┌─ Information provided

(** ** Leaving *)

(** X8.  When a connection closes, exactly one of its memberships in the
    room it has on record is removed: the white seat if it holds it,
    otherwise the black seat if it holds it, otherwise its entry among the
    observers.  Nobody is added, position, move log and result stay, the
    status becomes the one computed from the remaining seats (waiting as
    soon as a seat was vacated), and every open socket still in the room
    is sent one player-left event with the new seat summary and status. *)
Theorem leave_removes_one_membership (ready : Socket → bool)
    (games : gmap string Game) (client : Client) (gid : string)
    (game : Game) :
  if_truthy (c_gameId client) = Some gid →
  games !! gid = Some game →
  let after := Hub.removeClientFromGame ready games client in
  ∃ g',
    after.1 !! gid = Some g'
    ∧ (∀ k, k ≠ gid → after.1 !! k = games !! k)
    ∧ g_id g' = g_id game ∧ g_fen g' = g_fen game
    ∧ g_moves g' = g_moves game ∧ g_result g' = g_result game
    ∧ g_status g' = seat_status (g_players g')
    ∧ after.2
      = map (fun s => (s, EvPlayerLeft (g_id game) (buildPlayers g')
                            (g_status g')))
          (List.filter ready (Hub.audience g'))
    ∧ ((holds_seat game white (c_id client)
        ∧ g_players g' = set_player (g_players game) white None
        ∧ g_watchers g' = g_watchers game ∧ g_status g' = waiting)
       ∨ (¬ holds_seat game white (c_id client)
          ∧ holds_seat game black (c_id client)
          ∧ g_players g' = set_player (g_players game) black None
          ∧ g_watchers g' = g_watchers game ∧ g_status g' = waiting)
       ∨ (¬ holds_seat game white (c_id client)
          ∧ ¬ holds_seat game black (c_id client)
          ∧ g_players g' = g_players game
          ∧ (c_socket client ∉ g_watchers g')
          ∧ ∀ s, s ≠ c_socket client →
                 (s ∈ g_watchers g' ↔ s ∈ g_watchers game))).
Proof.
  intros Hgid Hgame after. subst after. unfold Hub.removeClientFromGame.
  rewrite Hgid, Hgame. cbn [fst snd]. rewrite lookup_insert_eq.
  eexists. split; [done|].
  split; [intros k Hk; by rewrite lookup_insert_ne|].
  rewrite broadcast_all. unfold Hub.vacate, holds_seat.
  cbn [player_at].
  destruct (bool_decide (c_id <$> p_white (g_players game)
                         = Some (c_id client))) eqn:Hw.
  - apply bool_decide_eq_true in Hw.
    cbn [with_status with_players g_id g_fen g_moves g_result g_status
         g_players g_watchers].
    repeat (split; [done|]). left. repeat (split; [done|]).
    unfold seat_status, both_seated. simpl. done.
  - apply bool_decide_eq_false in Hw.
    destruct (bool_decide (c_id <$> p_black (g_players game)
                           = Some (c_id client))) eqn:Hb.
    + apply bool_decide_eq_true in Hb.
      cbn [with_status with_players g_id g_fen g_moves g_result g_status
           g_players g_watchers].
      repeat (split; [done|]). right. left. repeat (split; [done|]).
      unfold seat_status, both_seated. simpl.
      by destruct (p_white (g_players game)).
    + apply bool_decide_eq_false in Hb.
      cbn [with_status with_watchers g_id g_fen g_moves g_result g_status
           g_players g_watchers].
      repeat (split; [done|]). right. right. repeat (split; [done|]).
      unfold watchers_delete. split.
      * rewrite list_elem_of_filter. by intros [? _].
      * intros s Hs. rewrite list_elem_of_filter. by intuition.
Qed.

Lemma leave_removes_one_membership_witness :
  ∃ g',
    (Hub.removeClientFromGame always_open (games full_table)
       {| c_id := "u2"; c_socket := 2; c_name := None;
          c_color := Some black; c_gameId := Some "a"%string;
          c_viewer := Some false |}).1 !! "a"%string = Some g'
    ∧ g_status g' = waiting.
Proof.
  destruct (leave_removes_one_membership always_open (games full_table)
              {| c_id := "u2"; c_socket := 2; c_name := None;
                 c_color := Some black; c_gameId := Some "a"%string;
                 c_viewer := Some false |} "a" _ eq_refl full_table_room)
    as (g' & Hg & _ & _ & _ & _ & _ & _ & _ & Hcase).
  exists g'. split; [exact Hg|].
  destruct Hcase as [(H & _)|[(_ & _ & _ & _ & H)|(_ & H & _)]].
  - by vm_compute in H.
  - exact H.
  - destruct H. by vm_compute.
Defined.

└─
┌─ Information provided

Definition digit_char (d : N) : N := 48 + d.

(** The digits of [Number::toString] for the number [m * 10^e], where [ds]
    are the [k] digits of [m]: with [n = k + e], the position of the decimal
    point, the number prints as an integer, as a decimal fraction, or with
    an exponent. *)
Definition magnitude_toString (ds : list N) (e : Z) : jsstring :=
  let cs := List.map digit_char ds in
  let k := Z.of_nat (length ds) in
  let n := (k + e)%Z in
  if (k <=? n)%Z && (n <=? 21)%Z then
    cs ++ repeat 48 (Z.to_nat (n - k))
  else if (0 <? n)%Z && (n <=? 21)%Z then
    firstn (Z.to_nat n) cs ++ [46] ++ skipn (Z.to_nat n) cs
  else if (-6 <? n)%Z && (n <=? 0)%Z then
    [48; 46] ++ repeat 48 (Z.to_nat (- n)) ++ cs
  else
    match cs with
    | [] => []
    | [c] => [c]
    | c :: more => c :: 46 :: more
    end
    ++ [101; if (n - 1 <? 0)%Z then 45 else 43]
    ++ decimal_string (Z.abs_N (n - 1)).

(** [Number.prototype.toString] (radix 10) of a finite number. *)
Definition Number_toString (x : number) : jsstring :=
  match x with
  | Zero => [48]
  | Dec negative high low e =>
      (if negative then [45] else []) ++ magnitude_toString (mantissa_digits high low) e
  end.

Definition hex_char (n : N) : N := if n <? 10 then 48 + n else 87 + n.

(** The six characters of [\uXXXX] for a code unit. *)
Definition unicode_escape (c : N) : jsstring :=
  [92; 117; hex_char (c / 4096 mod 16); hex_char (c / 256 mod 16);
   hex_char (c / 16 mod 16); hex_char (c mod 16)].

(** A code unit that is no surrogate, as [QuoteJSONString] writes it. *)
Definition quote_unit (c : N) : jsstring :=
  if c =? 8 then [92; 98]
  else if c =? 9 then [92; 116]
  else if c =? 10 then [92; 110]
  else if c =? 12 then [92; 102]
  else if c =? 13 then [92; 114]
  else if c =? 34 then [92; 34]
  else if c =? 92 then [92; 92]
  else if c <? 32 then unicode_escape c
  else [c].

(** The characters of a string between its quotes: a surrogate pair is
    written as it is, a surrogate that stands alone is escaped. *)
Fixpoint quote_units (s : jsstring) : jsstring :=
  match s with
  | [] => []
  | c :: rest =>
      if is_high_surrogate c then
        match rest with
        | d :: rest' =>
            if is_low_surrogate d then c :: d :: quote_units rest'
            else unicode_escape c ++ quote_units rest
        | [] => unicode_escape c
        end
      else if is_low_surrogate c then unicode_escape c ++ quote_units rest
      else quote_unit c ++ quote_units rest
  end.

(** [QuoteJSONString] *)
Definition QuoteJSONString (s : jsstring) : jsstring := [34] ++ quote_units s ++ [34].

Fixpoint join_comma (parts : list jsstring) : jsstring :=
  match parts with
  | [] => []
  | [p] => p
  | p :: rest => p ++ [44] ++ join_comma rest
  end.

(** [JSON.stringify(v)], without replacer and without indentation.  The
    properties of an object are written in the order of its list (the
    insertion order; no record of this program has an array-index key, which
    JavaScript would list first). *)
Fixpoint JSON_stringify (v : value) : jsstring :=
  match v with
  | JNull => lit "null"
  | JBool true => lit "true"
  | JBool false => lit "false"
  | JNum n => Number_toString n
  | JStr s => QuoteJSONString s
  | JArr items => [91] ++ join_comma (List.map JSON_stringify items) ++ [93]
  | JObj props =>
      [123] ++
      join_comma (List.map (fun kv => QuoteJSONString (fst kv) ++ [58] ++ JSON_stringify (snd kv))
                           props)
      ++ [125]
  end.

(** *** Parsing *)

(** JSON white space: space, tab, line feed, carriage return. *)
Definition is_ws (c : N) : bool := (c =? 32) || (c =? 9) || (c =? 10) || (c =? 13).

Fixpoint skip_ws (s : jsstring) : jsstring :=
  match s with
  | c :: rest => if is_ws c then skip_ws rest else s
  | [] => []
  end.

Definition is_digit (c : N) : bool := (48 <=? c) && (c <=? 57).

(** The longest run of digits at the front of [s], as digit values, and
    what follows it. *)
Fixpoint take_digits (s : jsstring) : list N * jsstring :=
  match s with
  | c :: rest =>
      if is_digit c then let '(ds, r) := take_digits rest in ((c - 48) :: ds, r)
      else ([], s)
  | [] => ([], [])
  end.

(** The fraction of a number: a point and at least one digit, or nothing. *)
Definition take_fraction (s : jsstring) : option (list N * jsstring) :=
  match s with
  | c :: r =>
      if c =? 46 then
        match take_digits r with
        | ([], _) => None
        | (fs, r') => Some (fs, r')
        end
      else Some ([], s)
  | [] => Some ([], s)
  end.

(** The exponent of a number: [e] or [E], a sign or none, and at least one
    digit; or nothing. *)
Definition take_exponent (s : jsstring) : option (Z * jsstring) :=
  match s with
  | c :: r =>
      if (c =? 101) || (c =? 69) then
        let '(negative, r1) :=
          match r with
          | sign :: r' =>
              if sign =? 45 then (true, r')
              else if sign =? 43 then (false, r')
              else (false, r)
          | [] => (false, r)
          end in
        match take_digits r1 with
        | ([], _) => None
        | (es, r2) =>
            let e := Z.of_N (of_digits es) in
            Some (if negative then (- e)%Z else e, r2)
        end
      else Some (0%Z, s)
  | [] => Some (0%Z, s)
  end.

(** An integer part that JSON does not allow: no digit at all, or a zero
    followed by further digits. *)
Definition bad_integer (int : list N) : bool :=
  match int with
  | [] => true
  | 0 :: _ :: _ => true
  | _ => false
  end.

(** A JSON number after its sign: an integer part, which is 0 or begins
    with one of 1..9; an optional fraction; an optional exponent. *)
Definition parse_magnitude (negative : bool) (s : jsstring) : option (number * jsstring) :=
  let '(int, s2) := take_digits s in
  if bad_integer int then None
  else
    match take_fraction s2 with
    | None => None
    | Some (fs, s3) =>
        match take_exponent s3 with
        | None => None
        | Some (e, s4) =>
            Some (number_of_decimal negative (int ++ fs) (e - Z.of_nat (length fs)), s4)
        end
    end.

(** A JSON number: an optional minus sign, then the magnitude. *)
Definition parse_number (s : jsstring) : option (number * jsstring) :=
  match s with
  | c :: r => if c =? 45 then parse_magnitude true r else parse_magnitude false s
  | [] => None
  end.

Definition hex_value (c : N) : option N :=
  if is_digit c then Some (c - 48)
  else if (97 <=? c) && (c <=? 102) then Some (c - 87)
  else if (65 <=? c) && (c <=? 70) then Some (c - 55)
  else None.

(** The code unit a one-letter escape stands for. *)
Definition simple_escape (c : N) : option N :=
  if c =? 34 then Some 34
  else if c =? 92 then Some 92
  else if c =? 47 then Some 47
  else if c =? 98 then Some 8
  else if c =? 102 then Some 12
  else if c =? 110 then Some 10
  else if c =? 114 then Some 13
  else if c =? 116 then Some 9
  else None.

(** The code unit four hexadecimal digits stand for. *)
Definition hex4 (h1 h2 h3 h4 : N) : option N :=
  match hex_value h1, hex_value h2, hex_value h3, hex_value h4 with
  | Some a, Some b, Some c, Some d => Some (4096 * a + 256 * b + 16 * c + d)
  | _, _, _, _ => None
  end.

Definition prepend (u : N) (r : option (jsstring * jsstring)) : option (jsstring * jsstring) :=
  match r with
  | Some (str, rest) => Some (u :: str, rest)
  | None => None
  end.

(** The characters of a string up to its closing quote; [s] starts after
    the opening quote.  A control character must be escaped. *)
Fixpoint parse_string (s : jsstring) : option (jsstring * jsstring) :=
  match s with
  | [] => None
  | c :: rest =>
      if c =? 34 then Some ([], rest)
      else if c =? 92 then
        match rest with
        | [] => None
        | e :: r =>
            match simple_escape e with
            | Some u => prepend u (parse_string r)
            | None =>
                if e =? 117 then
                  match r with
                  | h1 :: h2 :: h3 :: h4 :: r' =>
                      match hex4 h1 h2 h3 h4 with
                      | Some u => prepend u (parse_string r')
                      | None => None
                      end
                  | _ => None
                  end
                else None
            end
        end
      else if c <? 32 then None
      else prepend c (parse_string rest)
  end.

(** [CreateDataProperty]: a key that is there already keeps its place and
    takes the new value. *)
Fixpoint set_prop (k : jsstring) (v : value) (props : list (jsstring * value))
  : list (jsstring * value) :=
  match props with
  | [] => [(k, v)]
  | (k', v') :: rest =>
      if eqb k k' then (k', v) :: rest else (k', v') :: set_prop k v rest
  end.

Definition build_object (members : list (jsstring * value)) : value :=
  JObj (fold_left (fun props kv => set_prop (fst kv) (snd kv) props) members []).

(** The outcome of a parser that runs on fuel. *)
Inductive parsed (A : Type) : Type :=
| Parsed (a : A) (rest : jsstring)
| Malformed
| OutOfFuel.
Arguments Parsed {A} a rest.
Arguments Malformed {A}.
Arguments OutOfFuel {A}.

└─
┌─ Information provided

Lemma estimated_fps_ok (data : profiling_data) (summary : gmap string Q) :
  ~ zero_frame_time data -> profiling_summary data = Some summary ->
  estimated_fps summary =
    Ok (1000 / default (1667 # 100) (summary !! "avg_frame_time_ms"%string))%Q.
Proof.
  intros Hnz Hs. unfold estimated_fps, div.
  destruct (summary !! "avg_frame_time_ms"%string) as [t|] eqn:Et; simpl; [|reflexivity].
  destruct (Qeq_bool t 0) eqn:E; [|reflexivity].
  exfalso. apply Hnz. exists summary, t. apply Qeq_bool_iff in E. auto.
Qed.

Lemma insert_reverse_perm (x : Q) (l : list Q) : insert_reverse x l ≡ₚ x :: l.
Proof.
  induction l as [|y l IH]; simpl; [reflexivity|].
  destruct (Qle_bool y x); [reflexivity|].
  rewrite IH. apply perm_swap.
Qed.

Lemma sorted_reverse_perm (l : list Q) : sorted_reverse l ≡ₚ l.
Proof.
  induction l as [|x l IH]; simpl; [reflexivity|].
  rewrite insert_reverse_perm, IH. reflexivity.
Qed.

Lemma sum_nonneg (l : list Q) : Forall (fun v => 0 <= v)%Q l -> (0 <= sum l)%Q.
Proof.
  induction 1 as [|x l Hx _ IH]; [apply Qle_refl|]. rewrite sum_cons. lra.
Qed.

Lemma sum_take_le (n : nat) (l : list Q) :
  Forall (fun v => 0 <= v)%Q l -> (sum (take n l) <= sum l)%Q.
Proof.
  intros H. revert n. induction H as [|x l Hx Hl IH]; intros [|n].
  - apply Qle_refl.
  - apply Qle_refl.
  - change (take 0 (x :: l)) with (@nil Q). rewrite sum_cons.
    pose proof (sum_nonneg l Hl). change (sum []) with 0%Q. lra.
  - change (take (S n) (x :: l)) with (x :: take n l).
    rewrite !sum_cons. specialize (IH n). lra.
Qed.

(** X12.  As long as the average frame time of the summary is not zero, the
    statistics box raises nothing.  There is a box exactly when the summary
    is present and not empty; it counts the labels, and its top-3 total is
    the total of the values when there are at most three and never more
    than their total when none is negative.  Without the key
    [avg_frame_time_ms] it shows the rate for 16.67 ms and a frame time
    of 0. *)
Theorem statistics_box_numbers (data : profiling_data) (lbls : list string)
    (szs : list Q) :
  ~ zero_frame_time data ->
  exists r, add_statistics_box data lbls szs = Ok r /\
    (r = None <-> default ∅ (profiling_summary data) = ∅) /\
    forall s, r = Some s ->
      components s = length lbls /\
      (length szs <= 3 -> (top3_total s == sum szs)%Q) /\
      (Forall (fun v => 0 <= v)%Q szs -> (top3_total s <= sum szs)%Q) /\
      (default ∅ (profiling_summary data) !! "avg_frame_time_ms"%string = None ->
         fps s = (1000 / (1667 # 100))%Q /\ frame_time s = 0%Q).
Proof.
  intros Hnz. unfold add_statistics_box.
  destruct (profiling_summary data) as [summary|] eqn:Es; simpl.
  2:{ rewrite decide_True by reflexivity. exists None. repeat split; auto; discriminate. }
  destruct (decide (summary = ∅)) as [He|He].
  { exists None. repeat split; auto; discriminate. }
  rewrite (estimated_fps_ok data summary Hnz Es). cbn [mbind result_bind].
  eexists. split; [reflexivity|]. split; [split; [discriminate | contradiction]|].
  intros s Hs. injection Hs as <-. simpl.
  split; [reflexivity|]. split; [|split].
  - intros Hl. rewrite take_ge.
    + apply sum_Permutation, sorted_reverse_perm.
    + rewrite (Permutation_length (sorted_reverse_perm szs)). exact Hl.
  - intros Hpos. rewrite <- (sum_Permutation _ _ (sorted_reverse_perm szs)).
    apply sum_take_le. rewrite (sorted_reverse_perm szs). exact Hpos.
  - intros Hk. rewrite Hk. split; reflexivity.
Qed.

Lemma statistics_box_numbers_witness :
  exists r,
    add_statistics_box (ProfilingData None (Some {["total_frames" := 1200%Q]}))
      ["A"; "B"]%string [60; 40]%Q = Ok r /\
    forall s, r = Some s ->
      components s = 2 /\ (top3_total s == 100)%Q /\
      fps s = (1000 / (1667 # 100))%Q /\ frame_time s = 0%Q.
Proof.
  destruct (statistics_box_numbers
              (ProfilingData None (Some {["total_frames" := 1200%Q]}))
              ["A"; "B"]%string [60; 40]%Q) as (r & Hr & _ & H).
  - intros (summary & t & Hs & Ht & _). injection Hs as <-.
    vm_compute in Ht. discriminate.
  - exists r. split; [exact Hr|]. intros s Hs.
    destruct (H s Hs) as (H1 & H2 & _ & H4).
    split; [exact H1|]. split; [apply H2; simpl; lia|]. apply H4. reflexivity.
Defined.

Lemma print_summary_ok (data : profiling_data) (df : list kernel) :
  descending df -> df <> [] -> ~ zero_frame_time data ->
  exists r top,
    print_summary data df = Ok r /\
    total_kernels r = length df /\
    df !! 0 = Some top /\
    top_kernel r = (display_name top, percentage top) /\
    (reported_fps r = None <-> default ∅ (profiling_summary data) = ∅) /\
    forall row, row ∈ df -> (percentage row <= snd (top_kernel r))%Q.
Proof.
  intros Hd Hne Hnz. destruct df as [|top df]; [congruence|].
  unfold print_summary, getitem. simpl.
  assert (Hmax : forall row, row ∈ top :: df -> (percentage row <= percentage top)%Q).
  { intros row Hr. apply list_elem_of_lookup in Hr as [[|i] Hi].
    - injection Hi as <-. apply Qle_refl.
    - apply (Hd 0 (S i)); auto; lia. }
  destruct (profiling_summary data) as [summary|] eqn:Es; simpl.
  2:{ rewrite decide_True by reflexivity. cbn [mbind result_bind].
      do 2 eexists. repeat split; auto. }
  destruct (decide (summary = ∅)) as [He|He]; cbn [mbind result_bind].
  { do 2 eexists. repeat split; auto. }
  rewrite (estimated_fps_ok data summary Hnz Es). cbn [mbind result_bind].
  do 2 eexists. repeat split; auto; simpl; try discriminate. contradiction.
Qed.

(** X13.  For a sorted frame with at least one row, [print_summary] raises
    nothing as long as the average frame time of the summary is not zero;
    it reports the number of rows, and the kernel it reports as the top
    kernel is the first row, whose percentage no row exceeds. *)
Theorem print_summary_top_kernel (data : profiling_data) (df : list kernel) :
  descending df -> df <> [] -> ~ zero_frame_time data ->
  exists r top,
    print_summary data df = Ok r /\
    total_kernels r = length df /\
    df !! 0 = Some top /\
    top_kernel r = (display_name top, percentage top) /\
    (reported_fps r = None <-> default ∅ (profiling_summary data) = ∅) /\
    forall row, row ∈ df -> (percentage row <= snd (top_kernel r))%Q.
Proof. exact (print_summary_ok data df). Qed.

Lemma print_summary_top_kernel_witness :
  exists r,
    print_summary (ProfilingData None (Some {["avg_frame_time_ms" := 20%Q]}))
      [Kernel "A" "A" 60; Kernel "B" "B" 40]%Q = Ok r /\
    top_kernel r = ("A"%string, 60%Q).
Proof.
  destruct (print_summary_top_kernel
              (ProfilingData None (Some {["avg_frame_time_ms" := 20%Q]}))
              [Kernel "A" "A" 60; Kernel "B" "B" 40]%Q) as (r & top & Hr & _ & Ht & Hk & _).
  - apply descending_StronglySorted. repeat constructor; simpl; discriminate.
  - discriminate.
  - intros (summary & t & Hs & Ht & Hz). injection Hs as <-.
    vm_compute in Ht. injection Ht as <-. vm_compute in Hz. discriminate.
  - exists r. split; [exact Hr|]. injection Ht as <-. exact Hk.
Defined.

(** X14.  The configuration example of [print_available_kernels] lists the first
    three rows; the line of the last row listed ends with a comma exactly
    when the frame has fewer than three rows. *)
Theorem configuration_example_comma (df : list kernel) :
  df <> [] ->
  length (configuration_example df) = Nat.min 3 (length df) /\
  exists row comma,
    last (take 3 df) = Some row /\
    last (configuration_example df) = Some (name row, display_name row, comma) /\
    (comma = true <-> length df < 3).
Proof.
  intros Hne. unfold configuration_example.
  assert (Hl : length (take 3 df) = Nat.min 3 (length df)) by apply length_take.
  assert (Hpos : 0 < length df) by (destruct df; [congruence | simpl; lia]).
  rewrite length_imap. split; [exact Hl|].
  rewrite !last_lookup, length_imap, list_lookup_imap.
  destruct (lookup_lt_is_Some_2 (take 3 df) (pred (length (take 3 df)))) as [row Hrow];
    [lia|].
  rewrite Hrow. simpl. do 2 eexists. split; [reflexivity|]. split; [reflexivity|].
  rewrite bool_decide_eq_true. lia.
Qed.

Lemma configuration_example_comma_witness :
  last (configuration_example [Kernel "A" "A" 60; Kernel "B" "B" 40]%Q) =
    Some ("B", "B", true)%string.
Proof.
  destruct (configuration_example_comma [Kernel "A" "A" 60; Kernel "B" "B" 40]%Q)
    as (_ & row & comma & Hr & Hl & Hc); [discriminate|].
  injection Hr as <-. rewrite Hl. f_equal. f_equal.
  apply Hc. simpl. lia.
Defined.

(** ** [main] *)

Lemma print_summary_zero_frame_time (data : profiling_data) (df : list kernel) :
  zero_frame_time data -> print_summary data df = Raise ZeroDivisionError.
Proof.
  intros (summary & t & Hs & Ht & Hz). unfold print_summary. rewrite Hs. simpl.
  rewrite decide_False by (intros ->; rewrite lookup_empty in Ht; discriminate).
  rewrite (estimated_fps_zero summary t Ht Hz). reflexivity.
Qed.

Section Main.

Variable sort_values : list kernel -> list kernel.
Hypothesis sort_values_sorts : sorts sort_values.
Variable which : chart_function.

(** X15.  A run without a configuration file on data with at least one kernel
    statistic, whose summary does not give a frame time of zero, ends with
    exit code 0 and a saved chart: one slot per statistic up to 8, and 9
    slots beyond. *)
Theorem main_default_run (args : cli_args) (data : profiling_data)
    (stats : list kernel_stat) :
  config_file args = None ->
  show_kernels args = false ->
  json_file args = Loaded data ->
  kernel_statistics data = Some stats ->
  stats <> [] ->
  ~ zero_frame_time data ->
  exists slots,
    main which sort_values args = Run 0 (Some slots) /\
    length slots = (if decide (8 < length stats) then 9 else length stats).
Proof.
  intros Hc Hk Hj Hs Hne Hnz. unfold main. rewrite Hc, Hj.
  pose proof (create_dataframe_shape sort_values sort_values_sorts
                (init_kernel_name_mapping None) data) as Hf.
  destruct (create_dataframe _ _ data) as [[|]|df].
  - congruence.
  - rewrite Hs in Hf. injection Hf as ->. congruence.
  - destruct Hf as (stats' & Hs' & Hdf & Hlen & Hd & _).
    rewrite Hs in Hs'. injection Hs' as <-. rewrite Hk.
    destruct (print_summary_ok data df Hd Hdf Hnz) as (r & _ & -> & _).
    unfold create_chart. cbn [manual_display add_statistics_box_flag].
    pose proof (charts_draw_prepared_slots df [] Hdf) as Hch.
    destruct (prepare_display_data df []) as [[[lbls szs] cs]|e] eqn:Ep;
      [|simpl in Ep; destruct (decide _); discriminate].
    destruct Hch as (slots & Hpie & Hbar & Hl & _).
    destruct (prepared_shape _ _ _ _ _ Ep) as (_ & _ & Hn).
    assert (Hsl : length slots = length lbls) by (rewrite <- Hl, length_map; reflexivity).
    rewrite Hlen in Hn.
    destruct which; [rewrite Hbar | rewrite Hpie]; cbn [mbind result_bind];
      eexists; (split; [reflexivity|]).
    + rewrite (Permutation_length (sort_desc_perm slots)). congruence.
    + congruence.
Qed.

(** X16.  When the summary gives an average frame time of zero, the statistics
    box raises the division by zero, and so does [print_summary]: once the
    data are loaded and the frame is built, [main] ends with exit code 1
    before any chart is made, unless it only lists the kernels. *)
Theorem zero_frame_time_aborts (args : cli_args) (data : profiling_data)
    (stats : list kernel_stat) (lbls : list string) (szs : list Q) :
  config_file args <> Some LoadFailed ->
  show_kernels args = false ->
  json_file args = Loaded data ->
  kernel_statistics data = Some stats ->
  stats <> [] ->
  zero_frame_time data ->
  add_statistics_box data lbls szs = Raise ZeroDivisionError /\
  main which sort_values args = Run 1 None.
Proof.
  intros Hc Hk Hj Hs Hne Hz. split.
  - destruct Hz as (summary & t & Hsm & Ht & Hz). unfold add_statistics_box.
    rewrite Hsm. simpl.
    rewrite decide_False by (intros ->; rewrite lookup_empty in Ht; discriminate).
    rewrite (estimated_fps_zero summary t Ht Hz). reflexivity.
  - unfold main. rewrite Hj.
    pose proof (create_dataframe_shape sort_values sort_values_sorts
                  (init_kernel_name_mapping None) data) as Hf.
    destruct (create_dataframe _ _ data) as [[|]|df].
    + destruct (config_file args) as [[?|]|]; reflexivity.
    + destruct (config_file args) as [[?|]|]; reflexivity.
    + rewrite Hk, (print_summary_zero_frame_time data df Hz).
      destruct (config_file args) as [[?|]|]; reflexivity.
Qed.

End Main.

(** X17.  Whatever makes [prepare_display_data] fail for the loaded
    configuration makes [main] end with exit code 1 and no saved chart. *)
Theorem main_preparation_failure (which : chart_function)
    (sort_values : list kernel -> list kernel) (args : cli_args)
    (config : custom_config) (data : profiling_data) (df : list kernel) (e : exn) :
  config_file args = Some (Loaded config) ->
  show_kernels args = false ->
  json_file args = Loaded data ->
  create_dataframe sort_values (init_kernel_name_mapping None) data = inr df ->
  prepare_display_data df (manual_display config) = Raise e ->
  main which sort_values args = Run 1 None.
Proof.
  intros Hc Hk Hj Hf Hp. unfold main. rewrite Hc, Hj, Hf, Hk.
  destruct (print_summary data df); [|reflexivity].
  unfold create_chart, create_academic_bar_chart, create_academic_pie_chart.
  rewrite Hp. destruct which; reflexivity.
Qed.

└─

• **Work to complete**: Every line above from the line with "rewrite broadcast_all. unfold" to the line with "- apply bool_decide_eq_true in Hw.", inclusive, must be returned exactly; no other line belongs in the reply.

• **Answer to this task**:
  rewrite broadcast_all. unfold Hub.vacate, holds_seat.
  cbn [player_at].
  destruct (bool_decide (c_id <$> p_white (g_players game)
                         = Some (c_id client))) eqn:Hw.
  - apply bool_decide_eq_true in Hw.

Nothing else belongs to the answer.